Tech Meets Entrepreneurship Meets Storytelling: Five Takeaways from Kara Oehler on the She Does Podcast
It’s difficult to sum up what Kara Oehler does in a single title. The process quickly turns into a hyphenated chain of words — documentarian-radio producer-tech founder-interactive media producer-entrepreneur-academic. We chatted with the co-founder of Zeega and GoPop — the latter which was recently acquired by Buzzfeed — about her early influences in radio, starting communities like UnionDocs Collaborative Studio and metaLAB at Harvard, living out of her car to document Main Streets across America and being a female in the tech and startup world. Come along for the ride, it’s a lot of fun.
Listen to this teaser from the She Does Podcast on Soundcloud and subscribe to the podcast via iTunes below.
5 Takeaways
On Creating a Genre and New Vocabulary:
To start a genre, and to form a community, you have to make up all the words for it. If you’re the only ones doing it, you have to make it relevant by making up words. And then people are like, “oh, what’s that word combination? Okay.” There are a lot of words like that, interactive documentary is one. There was point where that combination of words had no search results on Google. But then you start writing about it, talking about it at conferences and then it becomes a genre.
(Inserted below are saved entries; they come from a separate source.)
(** ** Highlights over time *)

Lemma react_highlights (e : Event) (w : World) :
  exists added,
    highlights (state (react e w)) = highlights (state w) ++ added /\
    map Highlight.text added = captured_texts [e].
Proof.
  destruct e as [a|net]; simpl.
  - destruct a; simpl.
    + exists []. rewrite app_nil_r. unfold step, dispatch, handler, handleNextVerse.
      split; [|reflexivity]. destruct (_ =? _); [reflexivity|].
      destruct (_ <? _); [reflexivity|]. destruct (_ <? _); reflexivity.
    + exists []. rewrite app_nil_r.
      unfold step, dispatch, handler, handlePreviousVerse.
      split; [|reflexivity]. destruct (_ =? _); [reflexivity|].
      destruct (_ <? _); [reflexivity|]. destruct (_ <? _); reflexivity.
    + exists []. rewrite app_nil_r. split; [|reflexivity].
      apply (toggle_keeps w).
    + eexists. split; reflexivity.
    + exists []. rewrite app_nil_r. unfold step, dispatch, handler.
      split; [|reflexivity]. destruct (nth_error _ _); reflexivity.
    + exists []. rewrite app_nil_r. split; reflexivity.
  - exists []. rewrite app_nil_r. split; [|reflexivity].
    unfold fetchChapters, try_catch, bind, await.
    destruct net as [r|e]; [destruct (json r)|]; reflexivity.
Qed.

(** X12: the highlight list is append-only and records every capture:
    after any events the old highlights are still there, unchanged and in
    front, followed by one entry per [addHighlight] call carrying the texts
    handed in, in order, repeated texts and the empty text included. *)
Theorem highlights_record_captures (es : list Event) (w : World) :
  exists added,
    highlights (state (run es w)) = highlights (state w) ++ added /\
    map Highlight.text added = captured_texts es.
Proof.
  revert w. induction es as [|e r IH]; intro w.
  - exists []. simpl. now rewrite app_nil_r.
  - change (run (e :: r) w) with (run r (react e w)).
    destruct (IH (react e w)) as (l2 & E2 & T2).
    destruct (react_highlights e w) as (l1 & E1 & T1).
    exists (l1 ++ l2). rewrite E2, E1, <- app_assoc. split; [reflexivity|].
    rewrite map_app, T1, T2. unfold captured_texts. simpl.
    now rewrite app_nil_r.
Qed.

(** ** The navigation buttons *)

Lemma moveTo_same (c v : Z) (w : World) :
  moveTo c v w = w -> c = currentChapter (state w) /\ v = currentVerse (state w).
Proof.
  intro E. split.
  - now apply (f_equal (fun x => currentChapter (state x))) in E.
  - now apply (f_equal (fun x => currentVerse (state x))) in E.
Qed.

(** X13: with the cursor in bounds, the Previous button is disabled
    exactly when [retreat] would change nothing, and the Next button is
    disabled exactly when [advance] would change nothing. *)
Theorem buttons_disabled_iff_noop (w : World) :
  cursor_ok w = true ->
  (previousDisabled (state w) = true <-> retreat w = w) /\
  (nextDisabled (state w) = true <-> advance w = w).
Proof.
  intro Hok. pose proof (cursor_ok_chapters w Hok) as Hne.
  unfold cursor_ok in Hok. apply position_ok_iff in Hok as (ch & Hch & Hv).
  pose proof (index_Some _ _ _ Hch) as [Hc _].
  unfold previousDisabled, nextDisabled.
  rewrite (retreat_eq w Hne), (advance_eq w Hne).
  unfold verses_length_or. rewrite Hch.
  rewrite !andb_true_iff, !Z.eqb_eq. split.
  - destruct (Z.ltb_spec 0 (currentVerse (state w)));
      [|destruct (Z.ltb_spec 0 (currentChapter (state w)))]; split;
      try (intros [? ?]; lia);
      try (intro E; apply moveTo_same in E; lia);
      try reflexivity.
    intros _. lia.
  - destruct (Z.ltb_spec (currentVerse (state w)) (JS.length (verses ch) - 1));
      [|destruct (Z.ltb_spec (currentChapter (state w))
                             (JS.length (chapters (state w)) - 1))]; split;
      try (intros [? ?]; lia);
      try (intro E; apply moveTo_same in E; lia);
      try reflexivity.
    intros _. lia.
Qed.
Technology is Not Forgiving or Timeless:
We made Zeega so that people could make interactive projects without having the programming skills, just storytelling skills. But that proved to be much harder than I had anticipated, because there is no one tool that people need to build an interactive project. Every story is different and so every interface that would be needed to tell that story is different. But we didn’t know that, and we built this crazy tool for the web. We were all so optimistic about this idea that people could tell stories on the web without knowing how to program and use something like a Zeega, but we didn’t build them to work on the phone. So while we were building it, everything became geared towards mobile and Zeegas didn’t play on mobile. Maybe we were techno Utopianists. We were so excited about trying to push the form and the medium that we were building something that actually wouldn’t work in places besides a Chrome browser. It was amazing, but it was too crazy to be useful for people on their phones.
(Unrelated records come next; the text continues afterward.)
(** * kepp: the video upload / catalogue glue (js/vidio.js, AuthManager)

    A shallow embedding of [VideoManager] (src/js/vidio.js) and of
    [AuthManager.getCurrentUser], on which it depends.  The Supabase client
    is a third-party library: it appears here as an interface
    ([SupabaseClient]) whose methods act on an abstract backend state, and
    every call made through it is recorded in a trace, so that statements
    such as "no storage call is made" can be read off the trace. *)

From stdpp Require Import gmap strings list fin_maps.
From Stdlib Require Import ZArith Ascii DecimalString DecimalPos DecimalZ.

Set Warnings "-register-all,-clear-no-such-hyp".
Local Open Scope Z_scope.

(** ** JavaScript values and objects *)

(** The JSON-like values that cross the client boundary.  Numbers are the
    integers the code handles (sizes, durations, timestamps). *)
Inductive value : Type :=
  | VNull
  | VBool (b : bool)
  | VNum (n : Z)
  | VStr (s : string)
  | VObj (fields : gmap string value).

(** A plain object: [o !! k = None] is JavaScript's [o.k === undefined]. *)
Abbreviation obj := (gmap string value).

(** [a === b] on property reads.  Primitives compare by value, [undefined]
    only equals [undefined]; objects compare by identity, and two objects
    decoded from two responses are never the same object. *)
Definition strict_eq (a b : option value) : bool :=
  match a, b with
  | None, None => true
  | Some VNull, Some VNull => true
  | Some (VBool x), Some (VBool y) => Bool.eqb x y
  | Some (VNum x), Some (VNum y) => Z.eqb x y
  | Some (VStr x), Some (VStr y) => String.eqb x y
  | _, _ => false
  end.

(** [{ ...o, k: v }] *)
Definition spread_with (o : obj) (k : string) (v : value) : obj := <[k := v]> o.

(** [Array.prototype.find] *)
Fixpoint find {A : Type} (p : A → bool) (l : list A) : option A :=
  match l with
  | [] => None
  | x :: l' => if p x then Some x else find p l'
  end.

(** [Array.prototype.includes] on strings *)
Definition includes (l : list string) (s : string) : bool :=
  existsb (String.eqb s) l.

(** [[...new Set(l)]]: first occurrences, in order *)
Fixpoint new_Set (seen l : list (option value)) : list (option value) :=
  match l with
  | [] => []
  | x :: l' =>
      if existsb (strict_eq x) seen then new_Set seen l'
      else x :: new_Set (seen ++ [x]) l'
  end.

(** ** Strings *)

(** [String(n)] for an integer *)
Definition string_of_Z (n : Z) : string := NilZero.string_of_int (Z.to_int n).

(** [s.substring(n)] *)
Definition substring_from (n : nat) (s : string) : string :=
  String.substring n (String.length s - n)%nat s.

(** [s.split(c)] for a one-character separator *)
Fixpoint split (c : ascii) (s : string) : list string :=
  match s with
  | EmptyString => [EmptyString]
  | String a s' =>
      if Ascii.eqb a c then EmptyString :: split c s'
      else match split c s' with
           | [] => [String a EmptyString]
           | h :: t => String a h :: t
           end
  end.

(** [l.pop()] rendered inside a template literal: [undefined] prints as such *)
Definition pop_str (l : list string) : string := default "undefined" (last l).

(** ** The collaborators *)

Record File := { file_name : string; file_size : Z; file_type : string }.
Record User := { user_id : string }.
Record Err := { message : string }.

(** The [{ data, error }] pair every Supabase call resolves to. *)
Record Response (A : Type) := { data : option A; error : option Err }.
Arguments data {A} _.
Arguments error {A} _.
Arguments Build_Response {A} _ _.

Record UploadData := { path : string }.

(** What the client did while a storage upload was in flight: the
    [(loaded, total)] pairs it reported to [onUploadProgress]. *)
Definition Progress : Type := list (Z * Z).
On Being the Only Woman at the Tech Party:
My experience in the tech world is that I’ll end up at a party and there will be 150 men and 15 women. I don’t know of any other women that are founders of other media companies; like GoPop. Facebook, Snapchat, Instagram, Twitter, are all male. And obviously we’re not huge like them, but even the smaller apps or networks are just not founded by women. And it’s pretty upsetting because, Google, SnapChat, Instagram, Twitter are all a huge part of legislation. And with all the laws coming out around privacy, I’m very concerned that there are a lot of men in positions of power that are creating technologies, that are what we’re creating laws around and trying to make sense of the Internet, and what it means for our society. I don’t know what the implications of that are for the future that there are so few women that are part of that.
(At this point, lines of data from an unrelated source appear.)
(** * Order lifecycle of the liquidity-providing examples

    A shallow embedding of
      - examples/avellaneda_stoikov_market_maker.py
                                        (module [AvellanedaStoikov]),
      - examples/basic_adding_2.py                   (module [BasicAdding2]),
      - examples/basic_adding_3.py                   (module [BasicAdding3]),
    followed by the properties of the quote formulas, of the per-side order
    state machine, of the cancelled-order registry and of the reconciliation
    poller.

    Conventions.  A Python [float] is read as a real number ([R]): the
    statements below are about the formulas and the comparisons of the code,
    not about binary rounding; [math.exp] is the real exponential, so its
    underflow to [0.0] and its [OverflowError] are outside the model.  A
    Python [int] (order ids, millisecond
    timestamps) is a [Z].  The handlers are written in a small state and
    exception monad; every call that leaves the process (clock, exchange
    gateway, info queries) is answered by an [Env] and counted, and every
    request sent to the gateway is appended to the log [sent]. *)

From Stdlib Require Import Reals Lra Lia ZArith List String Bool.
From stdpp Require Import gmap strings.
From Equations Require Import Equations.
Import ListNotations.

Local Open Scope string_scope.
Local Open Scope list_scope.
Local Open Scope R_scope.

(** ** Python values *)

(** Comparisons of floats, as booleans. *)
Definition Rgtb (x y : R) : bool := if Rgt_dec x y then true else false.
Definition Rltb (x y : R) : bool := if Rlt_dec x y then true else false.

(** The exceptions the modelled code can raise. *)
Inductive exn : Type :=
| KeyError (key : string)
| IndexError
| ZeroDivisionError.

(** The result of a pure call that may raise. *)
Inductive result (T : Type) : Type :=
| Returns (v : T)
| Raises (e : exn).
Arguments Returns {T} v.
Arguments Raises {T} e.

(** ** avellaneda_stoikov_market_maker.py *)

Module AvellanedaStoikov.

(** [__init__] stores the three parameters. *)
Record AvellanedaStoikovMarketMaker : Type := mkMarketMaker
  { gamma : R; k : R; r : R }.

(** The returned dict [{"bid": (price, size), "ask": (price, size)}]. *)
Record Quotes : Type := mkQuotes
  { bid : R * R; ask : R * R }.

(** [calculate_quotes], lines 11-25.  The two divisions by [l] raise
    [ZeroDivisionError] when [l] is zero. *)
Definition calculate_quotes (self : AvellanedaStoikovMarketMaker)
    (mid_price spread inventory vol dt : R) : result Quotes :=
  let m := (- gamma self) * spread / 2 in
  let delta := gamma self * (vol ^ 2) * dt in
  let l := k self * exp ((- r self) * dt) in
  let bid_price := mid_price - m - inventory * delta / 2 - l in
  let ask_price := mid_price + m + inventory * delta / 2 + l in
  if Req_dec_T l 0 then Raises ZeroDivisionError
  else
    let bid_size := (1 / 2) * (1 + inventory * delta / l) in
    let ask_size := (1 / 2) * (1 - inventory * delta / l) in
    Returns {| bid := (bid_price, bid_size); ask := (ask_price, ask_size) |}.

End AvellanedaStoikov.

(** ** Data shared by basic_adding_2.py and basic_adding_3.py *)

(** Modelled from the spec: the type [Side] of hyperliquid.utils.types, which
    is not among the sources; an enumeration of the two sides (section 3),
    written with the literals ["A"] (ask) and ["B"] (bid) that the sources
    compare against. *)
Inductive Side : Type := A | B.

Definition Side_eqb (s1 s2 : Side) : bool :=
  match s1, s2 with
  | A, A | B, B => true
  | A, B | B, A => false
  end.

(** [side_to_int] and [side_to_uint], identical in both files. *)
Definition side_to_int (side : Side) : Z :=
  match side with A => 1%Z | B => (-1)%Z end.

Definition side_to_uint (side : Side) : nat :=
  match side with A => 1%nat | B => 0%nat end.


(** The tagged dictionaries [InFlightOrder], [Resting], [Cancelled] and [Gap].
    A gap state is built with a price as well as an order id (basic_adding_2,
    line 126). basic_adding_3 never builds a [Gap]. *)
Inductive ProvideState : Type :=
| InFlightOrder (time : Z)
| Resting (px : R) (oid : Z)
| Cancelled
| Gap (px : R) (oid : Z).

(** [provide_state["type"]]. *)
Definition state_type (st : ProvideState) : string :=
  match st with
  | InFlightOrder _ => "in_flight_order"
  | Resting _ _ => "resting"
  | Cancelled => "cancelled"
  | Gap _ _ => "gap"
  end.

(** [provide_state["type"] == tag]. *)
Definition type_is (st : ProvideState) (tag : string) : bool :=
  (state_type st =? tag)%string.

(** [provide_state["oid"]], [provide_state["px"]], [provide_state["time"]]:
    a key the dictionary does not hold raises [KeyError]. *)
Definition getitem_oid (st : ProvideState) : result Z :=
  match st with
  | Resting _ oid | Gap _ oid => Returns oid
  | InFlightOrder _ | Cancelled => Raises (KeyError "oid")
  end.

Definition getitem_px (st : ProvideState) : result R :=
  match st with
  | Resting px _ | Gap px _ => Returns px
  | InFlightOrder _ | Cancelled => Raises (KeyError "px")
  end.

Definition getitem_time (st : ProvideState) : result Z :=
  match st with
  | InFlightOrder time => Returns time
  | Resting _ _ | Cancelled | Gap _ _ => Raises (KeyError "time")
  end.

(** One price level of a book message, and the message data: [levels[0]]
    holds the bids and [levels[1]] the asks, best first. *)
Record L2Level : Type := mkLevel { level_px : R; level_sz : R }.

Record L2BookData : Type := mkBook
  { coin : string; levels : list (list L2Level) }.

(** The data of a user-events message: the fills, when the key is there. *)
Record UserEventsData : Type := mkUserEvents { fills : option string }.

(** Gateway requests, as they are logged. An order is always sent with
    [{"limit": {"tif": "Alo"}}]. *)
Inductive Request : Type :=
| CancelReq (c : string) (oid : Z)
| OrderReq (c : string) (is_buy : bool) (sz px : R).

(** Gateway and info replies. *)
Record CancelResponse : Type := mkCancelResponse { cancel_status : string }.

Inductive OrderStatus : Type :=
| StatusResting (oid : Z)
| StatusOther (key : string).

Record OrderResponse : Type := mkOrderResponse
  { order_status : string; statuses : list OrderStatus }.

Record OpenOrder : Type := mkOpenOrder { open_coin : string; open_oid : Z }.

Record AssetPosition : Type := mkAssetPosition
  { position_coin : string; szi : R }.

(** Everything a handler obtains from outside the three source files. The
    replies are indexed by the number of outside calls made so far, so that
    two calls with the same arguments may be answered differently.
    [SIDES] is the constant of hyperliquid.utils.types and [round_5g]
    stands for [float(f"{x:.5g}")]; both are taken as parameters. *)
Record Env : Type := mkEnv
  { SIDES : list Side;
    round_5g : R -> R;
    timestamp_at : nat -> Z;
    cancel_at : nat -> CancelResponse;
    order_at : nat -> OrderResponse;
    open_orders_at : nat -> list OpenOrder;
    user_state_at : nat -> list AssetPosition }.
Set Expectations For Your Work:
I think having confidence in yourself earlier and just being bold is important. Something that’s really common is that men who are interns for a radio show will expect for their stuff to be on the air right away, and women won’t. I just hear this over and over again from people at different shows and I think that’s a problem. I think that women serve as the support system way too much and don’t expect to be in positions of power or to have their voice heard as often. I would like to see that change.
Find a Balance:
The last few years of my life have been very much on a screen. I spend a lot of time staring at my computer and phone, and I really have been having a withdrawal from the tactile. So I just started gardening like crazy. I’ve been growing tomatoes, eggplants and peppers from seeds. For me getting in the dirt and being really tactile helps me balance being really “internetty” all the time. I’m also learning James T. Booker songs on the piano, which is fun; New Orleans dirty blues beautiful-ness. And then I also play the banjo. I have a little hootenanny group that I get together with on Sundays and we play music. The stuff helps me balance all of the screen-time that I spend with the rest of my life.